#### Assignment:
In the records below, find the line containing "pose proof (all_below_spec" and the line containing "Lemma fixed_point_thousandths (v"; please repeat exactly the lines from one to the other, both included, and nothing more.

#### Available records:
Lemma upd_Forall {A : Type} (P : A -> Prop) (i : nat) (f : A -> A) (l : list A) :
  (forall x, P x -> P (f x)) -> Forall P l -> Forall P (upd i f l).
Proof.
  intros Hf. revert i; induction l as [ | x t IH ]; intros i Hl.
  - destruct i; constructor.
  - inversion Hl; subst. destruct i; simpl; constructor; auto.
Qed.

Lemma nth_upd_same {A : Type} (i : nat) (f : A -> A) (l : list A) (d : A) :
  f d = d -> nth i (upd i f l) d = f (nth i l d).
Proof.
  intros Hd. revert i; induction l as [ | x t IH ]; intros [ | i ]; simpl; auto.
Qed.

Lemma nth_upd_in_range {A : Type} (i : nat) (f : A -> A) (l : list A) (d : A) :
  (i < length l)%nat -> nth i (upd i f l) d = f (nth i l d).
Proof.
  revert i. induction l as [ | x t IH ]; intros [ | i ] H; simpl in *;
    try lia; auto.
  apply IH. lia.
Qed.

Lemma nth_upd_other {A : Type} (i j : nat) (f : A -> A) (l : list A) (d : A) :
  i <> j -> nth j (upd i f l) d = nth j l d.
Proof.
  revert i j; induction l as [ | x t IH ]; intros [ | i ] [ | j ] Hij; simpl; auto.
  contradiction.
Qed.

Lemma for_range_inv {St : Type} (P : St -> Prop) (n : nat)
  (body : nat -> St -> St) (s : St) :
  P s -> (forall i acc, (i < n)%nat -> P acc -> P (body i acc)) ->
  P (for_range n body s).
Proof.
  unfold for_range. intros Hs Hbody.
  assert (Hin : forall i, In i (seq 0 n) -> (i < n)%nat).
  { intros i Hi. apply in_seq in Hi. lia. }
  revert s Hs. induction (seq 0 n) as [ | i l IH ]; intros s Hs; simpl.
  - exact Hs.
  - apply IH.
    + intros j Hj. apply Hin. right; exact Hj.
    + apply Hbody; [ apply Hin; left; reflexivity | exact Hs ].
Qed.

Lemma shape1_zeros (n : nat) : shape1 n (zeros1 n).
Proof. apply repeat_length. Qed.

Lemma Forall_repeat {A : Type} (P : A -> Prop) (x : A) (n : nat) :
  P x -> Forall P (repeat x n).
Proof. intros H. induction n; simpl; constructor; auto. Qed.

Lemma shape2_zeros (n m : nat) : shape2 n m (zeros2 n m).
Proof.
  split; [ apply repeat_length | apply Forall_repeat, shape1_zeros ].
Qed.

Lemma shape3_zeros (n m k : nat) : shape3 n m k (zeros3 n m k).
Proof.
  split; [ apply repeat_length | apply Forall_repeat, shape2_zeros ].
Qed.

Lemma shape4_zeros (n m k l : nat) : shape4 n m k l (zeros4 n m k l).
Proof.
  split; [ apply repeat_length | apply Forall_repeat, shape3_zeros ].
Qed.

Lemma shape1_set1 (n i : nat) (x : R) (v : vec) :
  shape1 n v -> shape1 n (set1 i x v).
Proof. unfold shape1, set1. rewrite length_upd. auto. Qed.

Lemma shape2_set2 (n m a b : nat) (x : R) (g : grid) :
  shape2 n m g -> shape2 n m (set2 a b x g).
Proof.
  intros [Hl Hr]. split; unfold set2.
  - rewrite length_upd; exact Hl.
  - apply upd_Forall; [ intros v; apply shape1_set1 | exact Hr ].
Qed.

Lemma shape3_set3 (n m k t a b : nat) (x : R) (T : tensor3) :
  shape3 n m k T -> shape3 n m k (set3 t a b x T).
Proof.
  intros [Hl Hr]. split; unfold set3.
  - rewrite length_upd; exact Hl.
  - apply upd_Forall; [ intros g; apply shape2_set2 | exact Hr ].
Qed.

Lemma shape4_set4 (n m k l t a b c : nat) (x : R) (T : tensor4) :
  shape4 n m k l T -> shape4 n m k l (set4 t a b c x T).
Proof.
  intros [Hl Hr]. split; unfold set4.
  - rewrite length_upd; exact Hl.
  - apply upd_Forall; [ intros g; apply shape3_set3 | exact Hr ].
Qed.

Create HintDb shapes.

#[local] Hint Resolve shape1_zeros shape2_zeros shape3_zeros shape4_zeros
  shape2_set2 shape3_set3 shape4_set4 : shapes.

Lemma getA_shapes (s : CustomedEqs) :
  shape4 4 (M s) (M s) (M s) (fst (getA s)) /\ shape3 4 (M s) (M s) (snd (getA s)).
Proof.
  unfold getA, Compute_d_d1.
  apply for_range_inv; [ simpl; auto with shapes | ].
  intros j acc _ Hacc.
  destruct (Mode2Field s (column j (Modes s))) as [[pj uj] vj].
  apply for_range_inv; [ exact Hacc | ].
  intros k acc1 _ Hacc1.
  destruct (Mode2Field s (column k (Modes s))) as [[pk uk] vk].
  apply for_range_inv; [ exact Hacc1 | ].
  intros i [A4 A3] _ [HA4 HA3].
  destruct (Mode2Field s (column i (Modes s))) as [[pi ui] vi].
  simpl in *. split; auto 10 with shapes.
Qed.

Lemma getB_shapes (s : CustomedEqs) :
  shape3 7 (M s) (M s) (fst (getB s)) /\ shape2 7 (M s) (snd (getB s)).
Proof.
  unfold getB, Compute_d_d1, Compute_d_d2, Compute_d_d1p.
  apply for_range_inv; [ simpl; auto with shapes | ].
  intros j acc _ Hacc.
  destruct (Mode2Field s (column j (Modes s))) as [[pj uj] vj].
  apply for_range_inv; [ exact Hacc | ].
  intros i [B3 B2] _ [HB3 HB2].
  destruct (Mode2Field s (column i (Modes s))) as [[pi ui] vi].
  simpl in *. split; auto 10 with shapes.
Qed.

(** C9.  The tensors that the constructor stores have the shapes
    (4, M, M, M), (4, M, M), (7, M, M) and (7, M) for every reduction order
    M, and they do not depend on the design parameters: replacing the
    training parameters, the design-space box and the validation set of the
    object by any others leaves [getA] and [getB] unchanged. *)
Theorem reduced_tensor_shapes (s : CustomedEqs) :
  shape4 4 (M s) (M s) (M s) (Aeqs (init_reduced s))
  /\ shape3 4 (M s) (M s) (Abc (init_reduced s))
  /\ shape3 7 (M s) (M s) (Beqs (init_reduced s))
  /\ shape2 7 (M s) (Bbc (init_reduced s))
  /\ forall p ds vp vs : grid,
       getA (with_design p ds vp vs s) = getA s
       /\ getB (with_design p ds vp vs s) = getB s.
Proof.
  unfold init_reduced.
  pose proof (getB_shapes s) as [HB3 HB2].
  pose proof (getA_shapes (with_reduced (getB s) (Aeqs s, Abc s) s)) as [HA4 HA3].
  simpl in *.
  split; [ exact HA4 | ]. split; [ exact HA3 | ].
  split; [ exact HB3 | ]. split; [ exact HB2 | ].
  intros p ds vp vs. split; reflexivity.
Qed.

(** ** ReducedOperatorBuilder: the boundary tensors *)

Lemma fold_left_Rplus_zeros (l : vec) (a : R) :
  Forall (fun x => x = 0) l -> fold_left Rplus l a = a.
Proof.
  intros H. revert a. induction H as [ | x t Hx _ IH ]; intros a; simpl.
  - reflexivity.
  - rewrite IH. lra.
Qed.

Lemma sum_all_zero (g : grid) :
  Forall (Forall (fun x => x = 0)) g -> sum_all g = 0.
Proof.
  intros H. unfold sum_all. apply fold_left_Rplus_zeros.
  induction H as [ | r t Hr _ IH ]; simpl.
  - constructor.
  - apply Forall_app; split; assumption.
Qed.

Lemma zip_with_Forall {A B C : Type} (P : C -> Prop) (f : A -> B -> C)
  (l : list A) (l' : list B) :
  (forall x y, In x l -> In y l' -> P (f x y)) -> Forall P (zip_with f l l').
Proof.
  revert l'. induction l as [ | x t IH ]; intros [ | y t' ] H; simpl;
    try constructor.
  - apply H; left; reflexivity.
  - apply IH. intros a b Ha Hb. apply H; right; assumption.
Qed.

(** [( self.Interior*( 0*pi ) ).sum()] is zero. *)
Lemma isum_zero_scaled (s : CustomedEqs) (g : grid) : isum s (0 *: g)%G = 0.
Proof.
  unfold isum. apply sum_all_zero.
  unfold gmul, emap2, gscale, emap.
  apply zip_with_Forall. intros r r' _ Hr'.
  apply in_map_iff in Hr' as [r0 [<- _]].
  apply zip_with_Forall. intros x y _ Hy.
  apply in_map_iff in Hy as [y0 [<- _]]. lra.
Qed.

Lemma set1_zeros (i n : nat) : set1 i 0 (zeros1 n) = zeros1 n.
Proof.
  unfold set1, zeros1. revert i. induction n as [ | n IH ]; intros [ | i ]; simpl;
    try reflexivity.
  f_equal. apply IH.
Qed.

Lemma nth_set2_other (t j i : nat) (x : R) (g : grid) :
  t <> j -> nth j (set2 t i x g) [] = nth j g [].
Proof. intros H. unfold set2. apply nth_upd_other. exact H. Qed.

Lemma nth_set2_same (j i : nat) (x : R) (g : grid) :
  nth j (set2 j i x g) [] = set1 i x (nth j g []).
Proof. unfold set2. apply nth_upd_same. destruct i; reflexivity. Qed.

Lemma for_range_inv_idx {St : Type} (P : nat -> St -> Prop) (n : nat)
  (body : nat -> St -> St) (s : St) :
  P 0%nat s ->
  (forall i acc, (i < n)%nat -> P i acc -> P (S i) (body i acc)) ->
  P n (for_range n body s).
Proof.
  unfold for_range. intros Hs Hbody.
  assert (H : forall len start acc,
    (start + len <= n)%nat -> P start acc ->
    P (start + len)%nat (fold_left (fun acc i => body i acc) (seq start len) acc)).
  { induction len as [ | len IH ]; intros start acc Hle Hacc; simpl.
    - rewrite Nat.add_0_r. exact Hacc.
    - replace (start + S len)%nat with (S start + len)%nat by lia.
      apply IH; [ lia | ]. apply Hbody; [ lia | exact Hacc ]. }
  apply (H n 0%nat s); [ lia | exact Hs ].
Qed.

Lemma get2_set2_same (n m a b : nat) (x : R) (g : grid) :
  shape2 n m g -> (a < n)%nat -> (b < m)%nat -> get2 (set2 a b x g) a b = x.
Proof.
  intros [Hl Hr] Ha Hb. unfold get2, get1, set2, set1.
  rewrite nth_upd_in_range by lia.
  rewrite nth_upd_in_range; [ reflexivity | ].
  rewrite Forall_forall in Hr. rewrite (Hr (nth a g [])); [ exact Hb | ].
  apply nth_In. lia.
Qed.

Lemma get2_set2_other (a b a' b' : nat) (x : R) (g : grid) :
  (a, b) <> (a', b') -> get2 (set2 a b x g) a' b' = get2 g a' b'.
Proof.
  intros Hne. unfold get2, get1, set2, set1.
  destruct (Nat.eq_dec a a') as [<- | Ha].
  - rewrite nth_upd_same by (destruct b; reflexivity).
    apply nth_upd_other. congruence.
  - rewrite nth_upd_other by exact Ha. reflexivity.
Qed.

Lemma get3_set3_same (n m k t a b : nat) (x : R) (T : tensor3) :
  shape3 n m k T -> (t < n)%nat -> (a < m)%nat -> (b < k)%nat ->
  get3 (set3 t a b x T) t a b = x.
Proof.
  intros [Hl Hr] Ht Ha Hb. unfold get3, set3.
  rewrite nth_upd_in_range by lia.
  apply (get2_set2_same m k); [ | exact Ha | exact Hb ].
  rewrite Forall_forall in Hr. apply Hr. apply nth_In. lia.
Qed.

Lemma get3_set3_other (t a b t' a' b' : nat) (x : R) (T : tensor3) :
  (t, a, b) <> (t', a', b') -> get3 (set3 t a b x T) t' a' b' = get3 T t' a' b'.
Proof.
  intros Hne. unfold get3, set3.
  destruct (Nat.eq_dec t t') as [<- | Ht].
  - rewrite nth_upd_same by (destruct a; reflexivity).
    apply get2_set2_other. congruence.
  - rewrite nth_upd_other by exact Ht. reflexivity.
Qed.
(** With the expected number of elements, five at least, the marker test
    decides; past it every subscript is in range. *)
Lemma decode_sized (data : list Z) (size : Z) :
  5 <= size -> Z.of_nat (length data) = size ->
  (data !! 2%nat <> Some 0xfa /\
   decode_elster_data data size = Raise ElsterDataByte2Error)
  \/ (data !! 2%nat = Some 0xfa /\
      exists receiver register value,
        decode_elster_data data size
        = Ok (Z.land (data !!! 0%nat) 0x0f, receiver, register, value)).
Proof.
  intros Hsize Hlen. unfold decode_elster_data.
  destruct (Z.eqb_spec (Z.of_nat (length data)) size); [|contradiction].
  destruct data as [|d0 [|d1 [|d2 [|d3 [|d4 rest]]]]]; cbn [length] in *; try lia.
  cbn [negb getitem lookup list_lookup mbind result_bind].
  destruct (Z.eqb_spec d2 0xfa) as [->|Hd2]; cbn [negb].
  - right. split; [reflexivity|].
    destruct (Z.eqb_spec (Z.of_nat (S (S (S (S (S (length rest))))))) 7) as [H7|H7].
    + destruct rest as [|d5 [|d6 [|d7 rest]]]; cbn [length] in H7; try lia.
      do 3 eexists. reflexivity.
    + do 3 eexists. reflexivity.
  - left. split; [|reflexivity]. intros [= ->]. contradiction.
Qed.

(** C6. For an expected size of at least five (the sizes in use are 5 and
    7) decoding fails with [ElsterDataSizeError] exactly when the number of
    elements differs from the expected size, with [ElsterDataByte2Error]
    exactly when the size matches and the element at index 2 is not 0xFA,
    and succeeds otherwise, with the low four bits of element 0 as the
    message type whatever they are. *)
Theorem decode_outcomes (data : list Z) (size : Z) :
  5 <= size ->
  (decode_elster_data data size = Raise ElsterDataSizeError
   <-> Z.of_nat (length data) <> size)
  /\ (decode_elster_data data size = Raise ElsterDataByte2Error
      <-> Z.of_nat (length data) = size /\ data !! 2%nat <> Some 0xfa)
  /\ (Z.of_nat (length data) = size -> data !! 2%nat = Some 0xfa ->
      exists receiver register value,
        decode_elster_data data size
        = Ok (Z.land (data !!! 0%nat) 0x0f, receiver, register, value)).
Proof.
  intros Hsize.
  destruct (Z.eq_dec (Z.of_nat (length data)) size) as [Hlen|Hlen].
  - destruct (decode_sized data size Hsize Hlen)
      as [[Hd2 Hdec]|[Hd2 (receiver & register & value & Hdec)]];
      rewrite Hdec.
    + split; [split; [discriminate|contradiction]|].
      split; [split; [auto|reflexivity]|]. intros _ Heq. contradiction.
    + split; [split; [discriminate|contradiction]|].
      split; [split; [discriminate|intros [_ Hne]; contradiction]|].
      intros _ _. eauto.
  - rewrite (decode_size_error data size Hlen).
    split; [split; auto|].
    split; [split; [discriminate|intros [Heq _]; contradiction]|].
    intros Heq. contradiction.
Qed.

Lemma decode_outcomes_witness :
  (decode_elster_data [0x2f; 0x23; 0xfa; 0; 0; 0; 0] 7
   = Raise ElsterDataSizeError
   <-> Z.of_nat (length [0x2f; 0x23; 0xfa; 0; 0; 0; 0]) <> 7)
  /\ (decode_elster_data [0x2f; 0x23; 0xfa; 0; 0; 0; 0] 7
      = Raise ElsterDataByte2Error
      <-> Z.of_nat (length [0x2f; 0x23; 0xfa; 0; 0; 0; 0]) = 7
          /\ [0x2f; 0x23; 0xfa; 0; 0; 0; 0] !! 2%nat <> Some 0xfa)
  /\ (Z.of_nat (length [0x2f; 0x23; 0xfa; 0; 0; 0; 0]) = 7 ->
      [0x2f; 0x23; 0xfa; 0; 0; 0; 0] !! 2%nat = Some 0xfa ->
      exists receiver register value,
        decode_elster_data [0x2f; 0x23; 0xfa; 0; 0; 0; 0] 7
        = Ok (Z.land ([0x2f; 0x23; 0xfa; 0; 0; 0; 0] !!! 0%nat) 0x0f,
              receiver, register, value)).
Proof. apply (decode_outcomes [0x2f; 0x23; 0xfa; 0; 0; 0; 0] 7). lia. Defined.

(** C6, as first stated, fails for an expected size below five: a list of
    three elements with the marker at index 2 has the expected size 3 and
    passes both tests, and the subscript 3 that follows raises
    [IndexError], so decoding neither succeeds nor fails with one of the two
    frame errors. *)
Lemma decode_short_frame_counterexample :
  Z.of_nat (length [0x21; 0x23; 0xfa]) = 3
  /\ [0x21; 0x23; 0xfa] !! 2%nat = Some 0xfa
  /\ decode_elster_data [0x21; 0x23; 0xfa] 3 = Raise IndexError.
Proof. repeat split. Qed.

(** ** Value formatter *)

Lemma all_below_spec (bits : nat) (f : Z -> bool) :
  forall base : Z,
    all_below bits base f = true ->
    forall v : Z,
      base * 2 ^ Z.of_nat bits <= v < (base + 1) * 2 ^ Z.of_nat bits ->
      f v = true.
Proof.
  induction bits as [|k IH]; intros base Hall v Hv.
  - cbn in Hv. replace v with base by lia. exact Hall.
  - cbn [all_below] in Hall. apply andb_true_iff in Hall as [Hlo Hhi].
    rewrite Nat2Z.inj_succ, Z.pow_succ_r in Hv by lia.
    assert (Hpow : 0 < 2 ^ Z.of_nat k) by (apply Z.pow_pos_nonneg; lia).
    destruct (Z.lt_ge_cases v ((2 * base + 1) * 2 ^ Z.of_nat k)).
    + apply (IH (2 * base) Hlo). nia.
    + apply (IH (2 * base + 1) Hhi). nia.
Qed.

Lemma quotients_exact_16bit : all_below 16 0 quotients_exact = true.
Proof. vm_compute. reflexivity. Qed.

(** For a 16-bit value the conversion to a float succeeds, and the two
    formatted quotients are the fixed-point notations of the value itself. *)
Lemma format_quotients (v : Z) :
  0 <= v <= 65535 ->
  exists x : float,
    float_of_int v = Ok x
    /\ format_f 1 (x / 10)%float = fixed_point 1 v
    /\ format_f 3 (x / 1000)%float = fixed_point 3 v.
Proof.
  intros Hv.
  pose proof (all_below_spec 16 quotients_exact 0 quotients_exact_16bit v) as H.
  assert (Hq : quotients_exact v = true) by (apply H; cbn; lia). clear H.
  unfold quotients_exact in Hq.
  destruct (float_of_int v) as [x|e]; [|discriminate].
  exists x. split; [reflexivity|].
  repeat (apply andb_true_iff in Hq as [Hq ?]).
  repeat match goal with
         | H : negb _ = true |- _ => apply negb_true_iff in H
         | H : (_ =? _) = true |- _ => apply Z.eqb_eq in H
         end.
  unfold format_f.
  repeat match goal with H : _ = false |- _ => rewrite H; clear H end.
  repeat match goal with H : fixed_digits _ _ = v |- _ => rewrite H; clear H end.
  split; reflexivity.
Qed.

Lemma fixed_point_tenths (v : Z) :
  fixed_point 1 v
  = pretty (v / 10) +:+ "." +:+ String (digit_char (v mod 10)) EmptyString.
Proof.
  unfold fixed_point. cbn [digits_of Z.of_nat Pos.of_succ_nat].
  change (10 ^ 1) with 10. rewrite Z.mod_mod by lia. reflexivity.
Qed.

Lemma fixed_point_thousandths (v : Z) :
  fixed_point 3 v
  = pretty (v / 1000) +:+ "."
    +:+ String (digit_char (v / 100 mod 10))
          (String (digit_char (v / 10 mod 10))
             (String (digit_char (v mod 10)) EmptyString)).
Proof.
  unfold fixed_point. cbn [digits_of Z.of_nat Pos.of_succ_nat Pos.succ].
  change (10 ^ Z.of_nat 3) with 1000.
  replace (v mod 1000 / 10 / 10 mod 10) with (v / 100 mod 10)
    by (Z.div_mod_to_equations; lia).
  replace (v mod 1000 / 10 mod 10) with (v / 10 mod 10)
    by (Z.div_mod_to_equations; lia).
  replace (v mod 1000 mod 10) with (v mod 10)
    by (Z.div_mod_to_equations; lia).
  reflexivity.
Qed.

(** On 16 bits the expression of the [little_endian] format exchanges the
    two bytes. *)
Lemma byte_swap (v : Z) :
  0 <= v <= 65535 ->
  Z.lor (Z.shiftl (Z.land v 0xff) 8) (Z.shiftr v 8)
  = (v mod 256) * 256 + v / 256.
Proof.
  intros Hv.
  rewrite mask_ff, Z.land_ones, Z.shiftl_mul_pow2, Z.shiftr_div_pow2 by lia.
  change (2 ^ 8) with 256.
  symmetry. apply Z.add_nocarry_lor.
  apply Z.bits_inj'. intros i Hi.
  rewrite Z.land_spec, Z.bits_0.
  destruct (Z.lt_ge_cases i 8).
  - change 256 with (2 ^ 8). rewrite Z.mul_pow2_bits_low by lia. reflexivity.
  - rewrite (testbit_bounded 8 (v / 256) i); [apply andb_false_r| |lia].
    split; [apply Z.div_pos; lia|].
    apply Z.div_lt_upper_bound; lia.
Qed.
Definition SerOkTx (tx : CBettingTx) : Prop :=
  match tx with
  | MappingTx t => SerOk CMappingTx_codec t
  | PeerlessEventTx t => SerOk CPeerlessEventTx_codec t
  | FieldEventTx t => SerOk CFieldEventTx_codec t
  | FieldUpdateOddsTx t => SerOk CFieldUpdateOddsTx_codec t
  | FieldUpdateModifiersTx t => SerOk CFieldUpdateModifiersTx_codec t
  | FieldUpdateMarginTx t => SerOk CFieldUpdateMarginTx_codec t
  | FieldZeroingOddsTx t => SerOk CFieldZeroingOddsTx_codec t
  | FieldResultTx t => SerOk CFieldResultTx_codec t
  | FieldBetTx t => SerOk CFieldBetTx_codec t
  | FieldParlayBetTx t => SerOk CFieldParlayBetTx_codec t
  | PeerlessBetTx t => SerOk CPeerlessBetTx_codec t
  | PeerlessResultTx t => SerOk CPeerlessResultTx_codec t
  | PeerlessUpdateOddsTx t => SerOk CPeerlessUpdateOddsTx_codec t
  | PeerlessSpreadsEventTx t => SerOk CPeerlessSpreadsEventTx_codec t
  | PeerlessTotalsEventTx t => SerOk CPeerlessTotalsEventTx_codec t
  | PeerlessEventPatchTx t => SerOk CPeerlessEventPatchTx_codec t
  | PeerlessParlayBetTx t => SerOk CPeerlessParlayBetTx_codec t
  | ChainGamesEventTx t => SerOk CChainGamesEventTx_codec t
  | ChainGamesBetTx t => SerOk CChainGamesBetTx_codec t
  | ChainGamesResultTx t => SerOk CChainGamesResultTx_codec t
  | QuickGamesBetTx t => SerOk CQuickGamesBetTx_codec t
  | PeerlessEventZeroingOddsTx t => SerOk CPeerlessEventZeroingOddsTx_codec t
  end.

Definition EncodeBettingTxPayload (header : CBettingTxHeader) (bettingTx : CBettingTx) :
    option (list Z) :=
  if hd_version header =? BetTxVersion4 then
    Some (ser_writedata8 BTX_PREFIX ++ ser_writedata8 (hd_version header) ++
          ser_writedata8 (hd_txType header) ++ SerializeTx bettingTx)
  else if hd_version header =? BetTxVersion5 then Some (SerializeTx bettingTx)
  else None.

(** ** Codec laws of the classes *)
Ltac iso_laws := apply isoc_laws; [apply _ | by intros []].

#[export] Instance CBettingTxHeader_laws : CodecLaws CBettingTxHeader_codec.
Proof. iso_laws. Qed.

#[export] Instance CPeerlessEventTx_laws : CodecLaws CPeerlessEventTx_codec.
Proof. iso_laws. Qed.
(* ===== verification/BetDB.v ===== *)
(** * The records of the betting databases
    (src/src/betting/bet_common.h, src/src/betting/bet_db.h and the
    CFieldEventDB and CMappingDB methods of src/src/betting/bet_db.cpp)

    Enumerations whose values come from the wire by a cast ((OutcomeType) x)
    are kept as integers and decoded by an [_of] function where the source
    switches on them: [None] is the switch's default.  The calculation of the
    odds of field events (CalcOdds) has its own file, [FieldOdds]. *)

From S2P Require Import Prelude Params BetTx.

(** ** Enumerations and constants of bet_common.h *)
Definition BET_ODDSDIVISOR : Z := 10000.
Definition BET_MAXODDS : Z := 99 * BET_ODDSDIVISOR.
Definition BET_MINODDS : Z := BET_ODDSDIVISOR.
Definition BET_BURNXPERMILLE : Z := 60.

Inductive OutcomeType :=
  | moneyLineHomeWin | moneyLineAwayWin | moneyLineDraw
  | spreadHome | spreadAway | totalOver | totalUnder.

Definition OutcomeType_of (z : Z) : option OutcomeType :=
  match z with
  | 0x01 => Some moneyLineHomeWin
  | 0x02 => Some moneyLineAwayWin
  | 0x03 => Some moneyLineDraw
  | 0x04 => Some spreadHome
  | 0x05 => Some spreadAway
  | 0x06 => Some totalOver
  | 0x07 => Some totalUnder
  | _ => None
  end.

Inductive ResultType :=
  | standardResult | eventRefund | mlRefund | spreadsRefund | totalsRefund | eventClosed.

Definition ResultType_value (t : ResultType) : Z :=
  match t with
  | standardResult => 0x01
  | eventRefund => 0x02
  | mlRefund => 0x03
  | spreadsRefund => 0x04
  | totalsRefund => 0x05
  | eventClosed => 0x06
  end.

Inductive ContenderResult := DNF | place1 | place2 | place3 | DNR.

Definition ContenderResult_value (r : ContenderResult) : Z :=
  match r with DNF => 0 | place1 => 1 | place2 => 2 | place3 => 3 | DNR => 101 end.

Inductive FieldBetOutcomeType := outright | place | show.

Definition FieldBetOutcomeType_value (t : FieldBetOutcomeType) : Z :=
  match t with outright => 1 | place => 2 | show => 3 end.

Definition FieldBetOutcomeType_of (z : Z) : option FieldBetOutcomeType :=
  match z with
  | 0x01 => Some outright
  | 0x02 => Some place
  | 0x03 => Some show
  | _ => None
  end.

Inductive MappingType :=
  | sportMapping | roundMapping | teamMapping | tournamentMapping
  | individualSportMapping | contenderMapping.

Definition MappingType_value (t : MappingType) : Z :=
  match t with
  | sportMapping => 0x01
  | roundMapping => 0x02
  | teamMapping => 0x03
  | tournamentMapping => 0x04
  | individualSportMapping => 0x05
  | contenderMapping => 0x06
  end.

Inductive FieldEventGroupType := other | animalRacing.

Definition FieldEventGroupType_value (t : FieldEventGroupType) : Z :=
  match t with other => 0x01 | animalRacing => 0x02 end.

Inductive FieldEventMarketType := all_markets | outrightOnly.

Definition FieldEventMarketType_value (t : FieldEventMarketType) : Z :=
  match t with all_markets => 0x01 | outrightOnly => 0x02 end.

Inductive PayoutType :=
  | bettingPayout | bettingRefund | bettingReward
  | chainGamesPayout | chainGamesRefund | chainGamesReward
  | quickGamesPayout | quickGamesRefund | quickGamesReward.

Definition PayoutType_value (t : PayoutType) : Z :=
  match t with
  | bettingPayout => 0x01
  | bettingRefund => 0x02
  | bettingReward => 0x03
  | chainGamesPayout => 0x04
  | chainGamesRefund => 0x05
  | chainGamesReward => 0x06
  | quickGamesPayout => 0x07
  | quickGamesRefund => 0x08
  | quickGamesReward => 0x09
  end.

#### Response box:
  pose proof (all_below_spec 16 quotients_exact 0 quotients_exact_16bit v) as H.
  assert (Hq : quotients_exact v = true) by (apply H; cbn; lia). clear H.
  unfold quotients_exact in Hq.
  destruct (float_of_int v) as [x|e]; [|discriminate].
  exists x. split; [reflexivity|].
  repeat (apply andb_true_iff in Hq as [Hq ?]).
  repeat match goal with
         | H : negb _ = true |- _ => apply negb_true_iff in H
         | H : (_ =? _) = true |- _ => apply Z.eqb_eq in H
         end.
  unfold format_f.
  repeat match goal with H : _ = false |- _ => rewrite H; clear H end.
  repeat match goal with H : fixed_digits _ _ = v |- _ => rewrite H; clear H end.
  split; reflexivity.
Qed.

Lemma fixed_point_tenths (v : Z) :
  fixed_point 1 v
  = pretty (v / 10) +:+ "." +:+ String (digit_char (v mod 10)) EmptyString.
Proof.
  unfold fixed_point. cbn [digits_of Z.of_nat Pos.of_succ_nat].
  change (10 ^ 1) with 10. rewrite Z.mod_mod by lia. reflexivity.
Qed.

Lemma fixed_point_thousandths (v : Z) :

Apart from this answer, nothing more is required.